A depauperate immune repertoire precedes evolution of sociality in bees

Genome Biology - Tập 16 - Trang 1-21 - 2015
Seth M Barribeau1,2, Ben M Sadd1,3, Louis du Plessis4,5,6, Mark JF Brown7, Severine D Buechel1, Kaat Cappelle8, James C Carolan9, Olivier Christiaens8, Thomas J Colgan10,11, Silvio Erler12,13, Jay Evans14, Sophie Helbing13, Elke Karaus1, H Michael G Lattorff13,15,16, Monika Marxer1, Ivan Meeus8, Kathrin Näpflin1, Jinzhi Niu8,17, Regula Schmid-Hempel1, Guy Smagghe8,17, Robert M Waterhouse6,18,19,20, Na Yu8, Evgeny M Zdobnov6,18, Paul Schmid-Hempel1
1Experimental Ecology, Institute of Integrative Biology, Zürich, Switzerland
2Department of Biology, East Carolina University, Greenville, USA
3School of Biological Sciences, Illinois State University, Normal, USA
4Theoretical Biology, Institute of Integrative Biology, Zürich, Switzerland
5Computational Evolution, Department of Biosystems Science and Evolution, Basel, Switzerland
6Swiss Institute of Bioinformatics, Lausanne, Switzerland
7School of Biological Sciences, Royal Holloway, University of London, London, UK
8Department of Crop Protection, Faculty of Bioscience Engineering, Ghent University, Ghent, Belgium
9Maynooth University Department of Biology, Maynooth University, Kildare, Ireland
10Department of Zoology, School of Natural Sciences, Trinity College Dublin, Dublin, Ireland
11School of Biological and Chemical Sciences, Queen Mary, University of London, London, UK
12Department of Apiculture and Sericulture, University of Agricultural Sciences and Veterinary Medicine Cluj-Napoca, Cluj-Napoca, Romania
13Institut für Biologie, Molekulare Ökologie, Martin-Luther-Universität Halle-Wittenberg, Wittenberg, Germany
14USDA-ARS Bee Research Laboratory, Beltsville, USA
15German Centre for Integrative Biodiversity Research (iDiv) Halle-Jena-Leipzig, Leipzig, Germany
16Institut für Biologie, Tierphysiologie, Martin-Luther-Universität Halle-Wittenberg, Wittenberg, Germany
17College of Plant Protection, Southwest University, Chongqing, PR China
18Department of Genetic Medicine and Development, University of Geneva Medical School, Geneva, Switzerland
19Computer Science and Artificial Intelligence Laboratory, Massachusetts Institute of Technology, Cambridge, USA
20The Broad Institute of MIT and Harvard, Cambridge, USA

Tóm tắt

Sociality has many rewards, but can also be dangerous, as high population density and low genetic diversity, common in social insects, is ideal for parasite transmission. Despite this risk, honeybees and other sequenced social insects have far fewer canonical immune genes relative to solitary insects.
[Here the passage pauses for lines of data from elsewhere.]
(** * no-implicit-dependencies: a shallow embedding of
      [src/rules/noImplicitDependenciesRule.ts]

    The rule walks the module specifiers of one source file and reports
    every package that the nearest [package.json] does not list.

    Conventions of the embedding:
    - a JavaScript string is a [string]: the sequence of bytes of its UTF-8
      encoding.  The characters the rule inspects (['@'], ['/'], ['.'],
      ['\']) are ASCII, so testing and splitting on them is the same on
      bytes as on UTF-16 code units;
    - [Set<string>] is [gset string];
    - [undefined] is [None];
    - the services of the platform (the [path] and [fs] modules,
      [JSON.parse], the TypeScript predicate on module names, the list of
      built-in modules) are parameters, gathered in [Platform]. *)

From Stdlib Require Import Ascii String.
From stdpp Require Import base decidable option list strings gmap pretty.
From Equations Require Import Equations.

Local Open Scope string_scope.
Set Warnings "-register-all,-clear-no-such-hyp".

(** ** Strings *)

(** [s.split(/sep/g)] for a one-character separator that is not a
    metacharacter: the pieces between the occurrences of [sep], empty
    pieces included.  The result is never the empty array. *)
Fixpoint split_on (sep : ascii) (s : string) : list string :=
  match s with
  | EmptyString => [EmptyString]
  | String c rest =>
      if decide (c = sep) then EmptyString :: split_on sep rest
      else match split_on sep rest with
           | [] => [String c EmptyString]
           | piece :: pieces => String c piece :: pieces
           end
  end.

(** [pieces.join(sep)]. *)
Fixpoint join_with (sep : string) (pieces : list string) : string :=
  match pieces with
  | [] => ""
  | [p] => p
  | p :: ps => p ++ sep ++ join_with sep ps
  end.

(** [s[0]], a one-character string or [undefined]. *)
Definition char_at_0 (s : string) : option ascii := String.get 0 s.

(** The string a template literal [`${v}`] inserts for a value that is a
    string or [undefined]. *)
Definition template (v : option string) : string :=
  match v with
  | Some s => s
  | None => "undefined"
  end.

(** Does the byte [c] occur in [s]? *)
Fixpoint occurs (c : ascii) (s : string) : bool :=
  match s with
  | EmptyString => false
  | String d rest => bool_decide (d = c) || occurs c rest
  end.

(** ** [getPackageName] *)

(** Lines 114-120.  [parts[0]] is always defined ([split_on] never returns
    the empty list), so the default of the first branch is never taken. *)
Definition getPackageName (name : string) : string :=
  let parts := split_on "/" name in
  if decide (char_at_0 name ≠ Some "@"%char) then
    default "" (parts !! 0%nat)
  else
    template (parts !! 0%nat) ++ "/" ++ template (parts !! 1%nat).

(** The derivation in the words of the specification: a name that starts
    with ['@'] stands for its first two ['/']-delimited segments joined by
    ['/'], any other name for its first segment. *)
Definition spec_packageName (name : string) : string :=
  let segments := split_on "/" name in
  if decide (char_at_0 name = Some "@"%char) then join_with "/" (take 2 segments)
  else join_with "/" (take 1 segments).

Example getPackageName_scoped : getPackageName "@scope/pkg/sub" = "@scope/pkg".
Proof. reflexivity. Qed.

Example getPackageName_unscoped : getPackageName "lodash/fp" = "lodash".
Proof. reflexivity. Qed.

Example getPackageName_bare_scope : getPackageName "@scope" = "@scope/undefined".
Proof. reflexivity. Qed.

(** The first value a list of pairs gives for [key]. *)
Fixpoint assoc {A : Type} (key : string) (pairs : list (string * A)) : option A :=
  match pairs with
  | [] => None
  | (k, a) :: rest => if decide (k = key) then Some a else assoc key rest
  end.

(** ** Values read from a manifest *)

(** What [JSON.parse] builds.  An object is the list of its own properties
    in enumeration order; a number keeps its literal, which the rule never
    inspects. *)
Inductive JsValue : Type :=
| JNull
| JBool (b : bool)
| JNumber (literal : string)
| JString (s : string)
| JArray (items : list JsValue)
| JObject (props : list (string * JsValue)).

(** How an evaluation ends: with a value, or by throwing. *)
Inductive outcome (A : Type) : Type :=
| Returned (a : A)
| Thrown.
Arguments Returned {A} a.
Arguments Thrown {A}.

(** The value of an own property of an object built by [JSON.parse]. *)
Definition own_property (key : string) (props : list (string * JsValue)) : option JsValue :=
  assoc key props.

(** The number of UTF-16 code units of a string given by its UTF-8 bytes:
    one per leading byte, and one more for the leading byte of a four-byte
    sequence (a surrogate pair). *)
Fixpoint utf16_length (s : string) : nat :=
  match s with
  | EmptyString => 0
  | String c rest =>
      let b := nat_of_ascii c in
      ((if decide (128 ≤ b < 192) then 0 else if decide (240 ≤ b) then 2 else 1)
       + utf16_length rest)%nat
  end.

(** The property names ["0"], ..., ["n-1"] of an array or string of
    length [n]. *)
Definition index_keys (n : nat) : list string := pretty <$> seq 0 n.

(** The names a [for (name in v)] loop runs through, in order.  The
    prototypes of the values of [JSON.parse] have no enumerable property,
    so these are own properties; [null], booleans and numbers have none. *)
Definition enumerable_keys (v : JsValue) : list string :=
  match v with
  | JObject props => props.*1
  | JArray items => index_keys (length items)
  | JString s => index_keys (utf16_length s)
  | JNull | JBool _ | JNumber _ => []
  end.

(** All own property names: arrays and strings also own ["length"], which
    is not enumerable. *)
Definition own_keys (v : JsValue) : list string :=
  match v with
  | JArray _ | JString _ => enumerable_keys v ++ ["length"]
  | _ => enumerable_keys v
  end.

(** The four sections of a manifest the rule reads. *)
Inductive ManifestSection : Type :=
| dependencies_section
| devDependencies_section
| peerDependencies_section
| optionalDependencies_section.

Definition section_key (s : ManifestSection) : string :=
  match s with
  | dependencies_section => "dependencies"
  | devDependencies_section => "devDependencies"
  | peerDependencies_section => "peerDependencies"
  | optionalDependencies_section => "optionalDependencies"
  end.

(** [content.dependencies] and its three siblings.  Reading a property of
    [null] throws a TypeError; no prototype of a primitive or of an array
    defines one of the four names, so there the value is [undefined]. *)
Definition read_section (content : JsValue) (s : ManifestSection) : outcome (option JsValue) :=
  match content with
  | JNull => Thrown
  | JObject props => Returned (own_property (section_key s) props)
  | JBool _ | JNumber _ | JString _ | JArray _ => Returned None
  end.

(** [dependencies.hasOwnProperty(name)].  The method is looked up on the
    value itself: an own property called ["hasOwnProperty"] shadows the one
    of [Object.prototype], and since no value of [JSON.parse] is callable
    the call then throws a TypeError. *)
Definition call_hasOwnProperty (dependencies : JsValue) (name : string) : outcome bool :=
  match dependencies with
  | JNull => Thrown
  | JObject props =>
      match own_property "hasOwnProperty" props with
      | Some _ => Thrown
      | None => Returned (bool_decide (name ∈ own_keys dependencies))
      end
  | JBool _ | JNumber _ | JString _ | JArray _ =>
      Returned (bool_decide (name ∈ own_keys dependencies))
  end.

(** ** The platform *)

(** The state of the file system, as [fs.existsSync] and
    [fs.readFileSync(_, "utf8")] observe it; [None] is a read that throws. *)
Record FileSystem : Type := {
  existsSync : string → bool;
  readFileSync : string → option string
}.

(** The services the rule imports.  [path_depth] bounds the number of
    [path.dirname] steps to the fixed point: this is what makes "walk up
    until the parent is the directory itself" a terminating loop. *)
Class Platform : Type := {
  path_dirname : string → string;
  path_join : string → string → string;
  path_resolve : string → string;
  path_depth : string → nat;
  path_dirname_progress :
    ∀ p, path_dirname p ≠ p → (path_depth (path_dirname p) < path_depth p)%nat;
  JSON_parse : string → option JsValue;
  isExternalModuleNameRelative : string → bool;
  builtins : list string
}.

(** What a run does to the file system, in order.  [CallGetDependencies]
    marks an entry into [getDependencies]. *)
Inductive Event : Type :=
| CallGetDependencies (fileName : string)
| ExistsSync (fileName : string)
| ReadFileSync (fileName : string).

Global Instance Event_eq_dec : EqDecision Event.
Proof. solve_decision. Defined.

Definition is_read (e : Event) : bool :=
  match e with ReadFileSync _ => true | _ => false end.

Definition is_resolution (e : Event) : bool :=
  match e with CallGetDependencies _ => true | _ => false end.

Definition count_events (p : Event → bool) (t : list Event) : nat :=
  length (filter (λ e, p e = true) t).

(** ** The data of the rule *)

(** Lines 26-30. *)
Record Options : Type := {
  dev : bool;
  optional : bool;
  ignore : list string
}.

(** Lines 82-89: the defaults, overridden by the fields the configuration
    gives. *)
Record PartialOptions : Type := {
  given_dev : option bool;
  given_optional : option bool;
  given_ignore : option (list string)
}.

Definition parseOptions (options : option PartialOptions) : Options :=
  match options with
  | None => {| dev := false; ignore := []; optional := false |}
  | Some o =>
      {| dev := default false (given_dev o);
         ignore := default [] (given_ignore o);
         optional := default false (given_optional o) |}
  end.

(** A module specifier of the file: its text and where it stands. *)
Record Node : Type := {
  text : string;
  pos : nat;
  width : nat
}.

Global Instance Node_eq_dec : EqDecision Node.
Proof. solve_decision. Defined.

(** A source file, as the rule sees it: its name and the result of
    [findImports(sourceFile, ImportKind.All)], in the order of the text. *)
Record SourceFile : Type := {
  fileName : string;
  findImports : list Node
}.

(** A reported failure. *)
Record RuleFailure : Type := {
  failure_node : Node;
  failure_message : string
}.

(** Lines 72-74. *)
Definition FAILURE_STRING_FACTORY (module : string) : string :=
  "Module '" ++ module ++ "' is not listed as dependency in package.json".

(** The mutable state of one run of [walk]: the variable [dependencies] of
    its closure, the failures of its context, and what the run did to the
    file system so far. *)
Record WalkState : Type := {
  dependencies : option (gset string);
  failures : list RuleFailure;
  trace : list Event
}.

Definition initial_state : WalkState :=
  {| dependencies := None; failures := []; trace := [] |}.
(** The two reading idioms succeed together, with the same bytes; neither
    fails with the end-of-struct mark. *)
Lemma readField_agrees (what what' : field) (r : R) (n : Z) :
  match readField what r n, Legacy.readField what' r n with
  | (Ok data, r1), (Legacy.Ok data', r2) => data = data' /\ r1 = r2
  | (Error e, r1), (Legacy.Error e', r2) =>
      r1 = r2 /\ e <> errEndOfStruct /\ e' <> Legacy.errEndOfStruct
  | _, _ => False
  end.
Proof.
  unfold readField, Legacy.readField.
  destruct (Read r n) as [[data [e|]] r1].
  - repeat split; discriminate.
  - destruct (Z.of_nat (length data) =? n); repeat split; discriminate.
Qed.

Lemma Legacy_readField_Ok (what what' : field) (r r' : R) (n : Z) (data : list byte) :
  readField what r n = (Ok data, r') ->
  Legacy.readField what' r n = (Legacy.Ok data, r').
Proof.
  intros E. pose proof (readField_agrees what what' r n) as A. rewrite E in A.
  destruct (Legacy.readField what' r n) as [[d|e] r2]; [|contradiction].
  destruct A as [<- <-]. reflexivity.
Qed.

(** The first half of [ReadRecord] is the same in both versions, up to the
    text of the read errors. *)
Lemma ReadRecord_front_agrees (r : R) :
  match ReadRecord_front r, Legacy.ReadRecord_front r with
  | (Ok x, r1), (Legacy.Ok y, r2) => x = y /\ r1 = r2
  | (Error e, r1), (Legacy.Error e', r2) =>
      r1 = r2 /\ (e = errEndOfStruct <-> e' = Legacy.errEndOfStruct)
  | _, _ => False
  end.
Proof.
  unfold ReadRecord_front, Legacy.ReadRecord_front.
  pose proof (readField_agrees FRecordHeader FRecordHeader r 1) as A1.
  destruct (readField FRecordHeader r 1) as [[hb|e1] r1],
           (Legacy.readField FRecordHeader r 1) as [[hb'|e1'] r1']; try contradiction.
  2:{ destruct A1 as [<- [N1 N2]]. split; [reflexivity|]. split; intros; contradiction. }
  destruct A1 as [<- <-].
  set (b0 := Z_of_byte (nth 0 hb Byte.x00)).
  set (flag := Z.shiftr b0 7).
  set (size0 := Z.land (Z.shiftr b0 4) 7).
  set (rtype := Z.land b0 15).
  clearbody b0 flag size0 rtype.
  destruct ((flag =? 1) && (size0 =? 0) && (rtype =? TypeStruct)).
  { split; [reflexivity|]. split; reflexivity. }
  assert (Hvalue : forall (size1 rs : Z) (r2 : R),
    match
      match (if size1 =? 0 then (Ok [], r2) else readField FRecordValue r2 size1) with
      | (Error e, r0) => (Error e, r0)
      | (Ok buf0, r0) => (Ok (rs, rtype, size1, buf0), r0)
      end,
      match (if size1 =? 0 then (Legacy.Ok [], r2)
             else Legacy.readField FRecordValue r2 size1) with
      | (Legacy.Error e, r0) => (Legacy.Error e, r0)
      | (Legacy.Ok buf0, r0) => (Legacy.Ok (rs, rtype, size1, buf0), r0)
      end
    with
    | (Ok x, r3), (Legacy.Ok y, r4) => x = y /\ r3 = r4
    | (Error e, r3), (Legacy.Error e', r4) =>
        r3 = r4 /\ (e = errEndOfStruct <-> e' = Legacy.errEndOfStruct)
    | _, _ => False
    end).
  { intros size1 rs r2. destruct (size1 =? 0); [split; reflexivity|].
    pose proof (readField_agrees FRecordValue FRecordValue r2 size1) as A3.
    destruct (readField FRecordValue r2 size1) as [[vb|e3] r3],
             (Legacy.readField FRecordValue r2 size1) as [[vb'|e3'] r3']; try contradiction.
    - destruct A3 as [<- <-]. split; reflexivity.
    - destruct A3 as [<- [N1 N2]]. split; [reflexivity|]. split; intros; contradiction. }
  destruct (flag =? 1).
  - pose proof (readField_agrees FRecordSize FRecordSize r1 size0) as A2.
    destruct (readField FRecordSize r1 size0) as [[sb|e2] r2],
             (Legacy.readField FRecordSize r1 size0) as [[sb'|e2'] r2']; try contradiction.
    + destruct A2 as [<- <-]. apply Hvalue.
    + destruct A2 as [<- [N1 N2]]. split; [reflexivity|]. split; intros; contradiction.
  - apply Hvalue.
Qed.
(* ===== verification/_CoqProject ===== *)
-Q . S2P
Prelude.v
CMem.v
StunTypes.v
StunMessage.v
StunWire.v
StunAppend.v
StunAccess.v
StunMessageProps.v
StunCrc32.v
StunAgent.v
StunIntegrity.v
StunAgentSpec.v
StunAgentProps.v
StunAgentSafety.v
StunTimer.v
StunIce.v
StunIceProps.v
StunTurn.v
PseudoTcpFifo.v
PseudoTcpTypes.v
PseudoTcp.v
PseudoTcpProcess.v
PseudoTcpApi.v
PseudoTcpSend.v
PseudoTcpStream.v
PseudoTcpRecv.v
PseudoTcpLife.v
PseudoTcpTimeout.v
Address.v
Candidate.v
IceTypes.v
IceEnv.v
CheckList.v
CheckDriver.v
Discovery.v
CheckTick.v
KeepAlive.v
AgentConfig.v
CheckNominate.v
CheckResponse.v
DiscoveryReply.v
CheckInbound.v
Sdp.v
RemoteCandidates.v
Streams.v
Gather.v
CheckInv.v
DiscoveryInv.v
CheckProps.v
CheckTickInv.v
CheckInboundInv.v
StreamsInv.v
CheckMain.v
TimerProps.v
SdpProps.v
GatherProps.v
CheckReady.v
IoMessage.v
NiceSock.v
TcpSocket.v
TcpSocketProps.v
TurnTcp.v
TurnTcpProps.v
PseudoSsl.v
Socks5.v
ProxyProps.v
Http.v
HttpProps.v
TurnSocket.v
TurnEvents.v
TurnWire.v
TurnSound.v
TurnTick.v
TurnOps.v
TurnRelayProps.v
AgentIo.v
AgentFrame.v
AgentIoProps.v
(* ===== verification/Prelude.v ===== *)
(** * A verification library for the libnice sources of JavaICE

    JavaICE wraps libnice, a C implementation of Interactive Connectivity
    Establishment (RFC 8445): two agents gather transport addresses, exchange
    them, test pairs of them with STUN messages, and select pairs over which
    the application then sends data, through TURN relays, proxies or a
    pseudo-TCP connection where necessary.  This library models the C code
    under src/libnice and proves what makes it correct.  This file is its root:
    after this overview it has the notations, tactics and lemmas that every
    other file uses.

    ** How C is modelled

    - Code that may go wrong returns [res A]: a value, or a [fault] for an
      access outside an object, a null or freed pointer, a failing assertion, a
      read of an uninitialised variable, or an exhausted loop bound.  A theorem
      that a function returns [Ok] therefore includes memory safety.
    - Integers are [Z]; conversions to a width are written ([u8], [u16], [u32],
      [u64], [s32]).  The target is LP64 and little-endian.
    - Byte objects are lists of integers with checked accesses (CMem).  Strings
      are lists of bytes without their terminator.
    - Structures are records; a function that mutates one returns it.  Pairs of
      candidates, which the code shares between lists, are objects of a heap
      [a_pairs] and lists hold their keys; candidates are values with the
      address they lie at ([c_ptr]), and an update through a pointer goes to
      every place that holds that candidate.
    - What the process asks of its environment (sockets, timers, random
      numbers) and the signals it emits are a log, [a_log]; the answers are
      classes of functions of that log, so that they may depend on everything
      that happened before.
    - Locks are left out: each operation runs under the agent lock, and
      callbacks run after it is released; they appear as log entries.

    ** Parts of the program, files and theorems

    STUN messages (src/libnice/stun).  StunTypes and StunMessage
    translate stunmessage.c, utils.c and stun5389.c.  StunWire is an
    independent decoder of the wire format; StunAppend, StunAccess and
    StunMessageProps show that validation accepts exactly the well-formed
    messages, that lookups stay inside the message, that appended attributes
    are found again, and a case in which the padding is written behind the
    buffer.  StunCrc32: the table-driven CRC is the bitwise one and detects
    bursts.  StunAgent, StunIntegrity, StunAgentSpec, StunAgentProps and
    StunAgentSafety: the keyed hashes, the transaction table, construction
    and validation of messages in stunagent.c; authenticated messages are
    accepted, and only those; a response is used up.  HMAC and MD5 are the
    class [CryptoLib].  StunTimer: the retransmission timer.  StunIce,
    StunIceProps, StunTurn: the messages of connectivity checks and of TURN
    (usages/ice.c, bind.c, turn.c), with the resolution of role conflicts.

    Pseudo-TCP (agent/pseudotcp.c).  PseudoTcpFifo: the ring buffer refines a
    queue.  PseudoTcpTypes, PseudoTcp, PseudoTcpProcess, PseudoTcpApi: the
    socket.  PseudoTcpSend and PseudoTcpStream: the send queue tiles the send
    buffer and packets carry the stream.  PseudoTcpRecv: out-of-order segments
    are reassembled into the stream of the peer.  PseudoTcpLife: every sequence
    of operations follows the diagram of connection states.  PseudoTcpTimeout:
    a silent peer is given up after a bounded number of timeouts.

    The ICE agent (agent/*.c).  Address, Candidate: addresses, candidates and
    priorities.  IceTypes is the state of an agent with its streams and
    components, IceEnv its environment and the discovery lists.
    - conncheck.c: CheckList (check lists, freezing, pruning, states),
      CheckDriver (lookups, triggered checks, roles), CheckTick (sending and pacing),
      CheckNominate (nomination, the timer callback), CheckResponse and
      CheckInbound (messages from the network), KeepAlive (keepalives and
      consent).
    - discovery.c: Discovery (candidates), DiscoveryReply (answers, the timer).
    - agent.c, stream.c, component.c: AgentConfig (a new agent and its
      properties), Streams (streams, credentials, restart, selection,
      removal), Gather (gathering, resolved server names), RemoteCandidates,
      Sdp.
    The invariant of the check lists is in CheckInv; CheckTickInv,
    CheckInboundInv and StreamsInv show that every operation keeps it (by the
    tactic [keep] and its hints), and CheckMain concludes it for every sequence
    of operations of the application, the network and the timers, from a new
    agent on.  CheckProps and CheckReady describe the algorithms: role
    switches, unfreezing, the size limit, the conclusion of a component,
    nomination.  DiscoveryInv: local candidates stay distinct and foundations
    tell bases apart.  TimerProps: the discovery timer stops when everything is
    done; consent expires.  SdpProps: a generated description is read back.
    GatherProps: the port search ends and tries every port; and some defects
    found on the way.

    Sockets (socket/*.c).  IoMessage: messages as arrays of vectors (agent.c).
    NiceSock: the table of socket functions as a class, and [StreamSocket],
    what the layered sockets expect of a byte stream.  TcpSocket: the send
    queue of socket.c and tcp-bsd.c over the class [GSocket]; it implements
    [StreamSocket].  TcpSocketProps: the stream keeps its order, and two
    defects.  TurnTcp and TurnTcpProps: TURN over TCP, proved against
    [StreamSocket]: what is framed is delivered whatever the segmentation; a
    frame can overflow the buffer.  PseudoSsl, Socks5, ProxyProps: the sockets
    that wait for a handshake implement the interface [Gated], against which
    it is proved that nothing is sent before the handshake is over.  Http and
    HttpProps: the HTTP proxy with its ring buffer and the parser of the reply,
    another [Gated] socket; and a reply that is refused when it arrives in
    pieces.

    Application data (agent.c, component.c).  AgentIo: a received packet is
    told apart into TURN, STUN and data ([agent_recv_message_unlocked]), the
    RFC 4571 buffer of an ICE-TCP connection, and sending
    ([nice_agent_send_messages_nonblocking_internal], [nice_agent_send]).
    AgentFrame: the buffer represents the bytes that were read and not yet
    delivered, against the interface [StreamSource] of a connected socket; the
    packets of a message, against [StreamSink].  AgentIoProps: data is delivered
    in order and whole whatever the segmentation, only from sources that were
    checked; what is sent is framed; and a message of several vectors that is
    split wrongly.

    The TURN socket (socket/udp-turn.c).  TurnSocket has its state, timers and
    requests, TurnEvents sending, receiving and the callbacks, both for every
    compatibility mode.  TurnWire describes the messages the socket
    writes.  TurnSound has the abstract machine [relay], which holds back what
    is for a peer without permission and passes the rest on in order, the
    invariant [sound], the interface [RelayBase] of the socket below (it
    reports what it took) and the simulation [refines]; TurnTick and TurnOps
    show that timers, sends and received packets are steps of the machine and
    that the mutual recursion of the timers ends.
    TurnRelayProps concludes for every run of a new RFC 5766 socket: payloads
    are relayed in order and only to the server, channel numbers differ, no
    timer outlives the socket, channel data is received; and an expired
    binding is never dropped.

    ** Bounds

    Loops over lists are structural.  Where a loop has no structural measure,
    a bound is part of the definition and a theorem or lemma shows that it is
    enough: attribute walks are bounded by the length of the buffer; the search
    for a port by twice the size of the range ([port_fuel], theorem
    gather_ports_terminate); the search for a free foundation by the number of
    candidates plus one ([highest_loop]); the loops of pseudo-TCP by the length
    of the segment list or of the options; the recursion of the timers of the
    TURN socket by two levels and its loops by the lengths of their lists
    ([TICK_DEPTH], theorem turn_tick_terminates; [channel_fuel], theorem
    turn_channels_numbered); the parser of the HTTP proxy by the number of
    bytes in its ring ([ring_fuel], [retry_fuel]; theorem http_holds_back
    includes that it ends); the packets of a message by its length (theorem
    ice_tcp_send_frames).  The clock of a TURN socket stands still during
    an operation.

    ** Assumptions

    The classes of the environment carry only documented behaviour and each
    has an instance: [GMalloc], [AutoArray] (fresh memory has unspecified
    contents of the right length), [GSocketLaws] (bytes sent are a prefix of
    those offered, bytes received are the next ones), [RandomRange] (GLib's
    random integers lie in their range), [PrintableBytes] (the generator of
    printable characters gives as many as asked), [NumericHost] (the resolver
    reads the numeric addresses it prints), [ComponentEnv] (what creation of a
    component asks of the system), [TurnRandomLaws] (transaction ids are 16
    bytes), [RelayBase] (a socket below a TURN socket takes a message whole or
    refuses it, and says which), [StreamSource] (reads take bytes from the front
    of the stream of the peer) and [StreamSink] (a message is taken whole or not
    at all).  The classes [IoWorld] and [PseudoTcpPort] have the operations the
    data path calls, without laws.  The theorems on the TURN socket are for
    RFC 5766, peers with an IPv4 or IPv6 address and messages of at most
    65000 bytes ([MAX_PAYLOAD]).  The class [Keepalive] stands between the
    timer of the checks and the keepalives; KeepAlive implements it.  The
    invariant of the check lists is proved for runs with renomination off that
    do not set the property controlling-mode.

    ** Not modelled

    The I/O callback of agent.c ([component_io_cb]) and the blocking receive
    functions around [agent_recv_message_unlocked], the clock and the callbacks
    of the pseudo-TCP socket of a component.  They unlock the agent, run the
    application and look the objects up again, which is a model of interleaving
    of its own.  Left out for good:
    operating-system sockets (udp-bsd.c, tcp-active.c, tcp-passive.c, the
    creation of a TCP connection), GObject and GSource plumbing, the GIO
    streams, destruction of objects, UPnP (not compiled in), debug output, the
    blocking helper of usages/bind.c, command line tools, examples, tests, the
    GStreamer elements and the Java side, which only calls the C interface. *)
From Stdlib Require Export ZArith Lia Bool.
From stdpp Require Export base list numbers option.
Lemma find_addr_spec type addr addrlen :
  addrlen <= sizeof_sockaddr_storage ->
  stun_message_find_addr m type addr addrlen = Ok (match val_of type with
    | None => (STUN_MESSAGE_RETURN_NOT_FOUND, addr, addrlen)
    | Some (_ :: fam :: p0 :: p1 :: a) =>
        if fam =? 1 then
          if (addrlen <? sizeof_sockaddr_in) || negb (zlen a =? 4) then
            (STUN_MESSAGE_RETURN_INVALID, addr, sizeof_sockaddr_in)
          else (STUN_MESSAGE_RETURN_SUCCESS, sockaddr_in (le_value [p0; p1]) (le_value a),
                sizeof_sockaddr_in)
        else if fam =? 2 then
          if (addrlen <? sizeof_sockaddr_in6) || negb (zlen a =? 16) then
            (STUN_MESSAGE_RETURN_INVALID, addr, sizeof_sockaddr_in6)
          else (STUN_MESSAGE_RETURN_SUCCESS, sockaddr_in6 (le_value [p0; p1]) 0 a 0,
                sizeof_sockaddr_in6)
        else (STUN_MESSAGE_RETURN_UNSUPPORTED_ADDRESS, addr, addrlen)
    | Some _ => (STUN_MESSAGE_RETURN_INVALID, addr, addrlen)
    end).
Proof.
  intros Hal. unfold stun_message_find_addr. find_value type v Hv; [|done].
  destruct v as [|v0 [|fam [|p0 [|p1 a]]]]; try done.
  destruct (Z.ltb_spec (zlen (v0 :: fam :: p0 :: p1 :: a)) 4); [zlia|].
  rewrite Hb. rewrite rd_window, rd_1 by zlia. cbn [mbind res_bind].
  assert (Hsz : forall k, (zlen (v0 :: fam :: p0 :: p1 :: a) =? 4 + k) = (zlen a =? k)).
  { intros k. rewrite !zlen_cons. destruct (Z.eqb_spec (zlen a) k), (Z.eqb_spec (1 + (1 + (1 + (1 + zlen a)))) (4 + k)); try done; lia. }
  assert (Hrd : forall k, zlen a = k ->
    rd_bytes (l ++ (v0 :: fam :: p0 :: p1 :: a) ++ r) (zlen l + 2) 2 = Ok [p0; p1] /\
    rd_bytes (l ++ (v0 :: fam :: p0 :: p1 :: a) ++ r) (zlen l + 4) k = Ok a).
  { intros k <-. zlen_pos. split; rewrite rd_bytes_window by zlia; [done|]. f_equal. unfold slice.
    change (drop (Z.to_nat 4) (v0 :: fam :: p0 :: p1 :: a)) with a. rewrite to_nat_zlen.
    by apply take_ge. }
  change 8 with (4 + 4) at 1. change 20 with (4 + 16) at 1. rewrite !Hsz.
  destruct (Z.ltb_spec sizeof_sockaddr_storage addrlen); [lia|].
  destruct (fam =? 1); [|destruct (fam =? 2); [|done]].
  - destruct (_ || _) eqn:E; [done|]. bool_prop.
    destruct (Hrd 4) as [-> ->]; done.
  - destruct (_ || _) eqn:E; [done|]. bool_prop.
    destruct (Hrd 16) as [-> ->]; done.
Qed.
End access.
Social protection from infection, including behavioral responses, may explain this depauperate immune repertoire. Here, based on full genome sequences, we describe the immune repertoire of two ecologically and commercially important bumblebee species that diverged approximately 18 million years ago, the North American Bombus impatiens and European Bombus terrestris. We find that the immune systems of these bumblebees, two species of honeybee, and a solitary leafcutting bee, are strikingly similar. Transcriptional assays confirm the expression of many of these genes in an immunological context and more strongly in young queens than males, affirming Bateman’s principle of greater investment in female immunity. We find evidence of positive selection in genes encoding antiviral responses, components of the Toll and JAK/STAT pathways, and serine protease inhibitors in both social and solitary bees. Finally, we detect many genes across pathways that differ in selection between bumblebees and honeybees, or between the social and solitary clades. The similarity in immune complement across a gradient of sociality suggests that a reduced immune repertoire predates the evolution of sociality in bees. The differences in selection on immune genes likely reflect divergent pressures exerted by parasites across social contexts.